**REQUIRED ACTION**
In the records below, find the line containing "(** Two's-complement wrap-around" and the line containing "Definition maxInt64 : Z := 2 ^ 63 - 1."; please repeat exactly the lines from one to the other, both included, and nothing more.

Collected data
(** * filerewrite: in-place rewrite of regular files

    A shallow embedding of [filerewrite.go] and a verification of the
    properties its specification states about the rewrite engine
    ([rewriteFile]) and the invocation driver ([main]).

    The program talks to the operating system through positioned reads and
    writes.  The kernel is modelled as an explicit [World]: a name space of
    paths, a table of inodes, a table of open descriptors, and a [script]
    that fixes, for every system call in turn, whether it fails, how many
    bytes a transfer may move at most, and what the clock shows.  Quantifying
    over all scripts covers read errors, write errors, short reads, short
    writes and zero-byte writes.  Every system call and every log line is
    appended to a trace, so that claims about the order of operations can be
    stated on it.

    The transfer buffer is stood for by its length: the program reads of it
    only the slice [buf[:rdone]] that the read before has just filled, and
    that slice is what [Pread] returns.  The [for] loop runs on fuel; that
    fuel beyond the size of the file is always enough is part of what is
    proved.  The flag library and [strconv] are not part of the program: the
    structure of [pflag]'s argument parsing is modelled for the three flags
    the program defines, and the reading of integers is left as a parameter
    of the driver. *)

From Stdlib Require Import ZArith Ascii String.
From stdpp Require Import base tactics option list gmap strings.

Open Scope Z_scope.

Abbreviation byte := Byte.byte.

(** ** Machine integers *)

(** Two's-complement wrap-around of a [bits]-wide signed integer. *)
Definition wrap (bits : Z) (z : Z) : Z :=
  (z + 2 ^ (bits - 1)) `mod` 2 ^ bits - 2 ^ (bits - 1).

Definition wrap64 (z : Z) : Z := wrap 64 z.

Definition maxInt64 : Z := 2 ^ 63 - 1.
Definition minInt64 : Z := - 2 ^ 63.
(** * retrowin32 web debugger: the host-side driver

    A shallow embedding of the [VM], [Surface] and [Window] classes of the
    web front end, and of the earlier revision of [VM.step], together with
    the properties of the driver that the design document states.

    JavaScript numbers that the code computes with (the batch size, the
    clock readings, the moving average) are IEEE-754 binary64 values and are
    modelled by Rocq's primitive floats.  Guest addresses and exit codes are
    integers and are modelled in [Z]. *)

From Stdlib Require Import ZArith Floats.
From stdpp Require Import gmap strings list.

**TASK RESULT**
(** Two's-complement wrap-around of a [bits]-wide signed integer. *)
Definition wrap (bits : Z) (z : Z) : Z :=
  (z + 2 ^ (bits - 1)) `mod` 2 ^ bits - 2 ^ (bits - 1).

Definition wrap64 (z : Z) : Z := wrap 64 z.

Definition maxInt64 : Z := 2 ^ 63 - 1.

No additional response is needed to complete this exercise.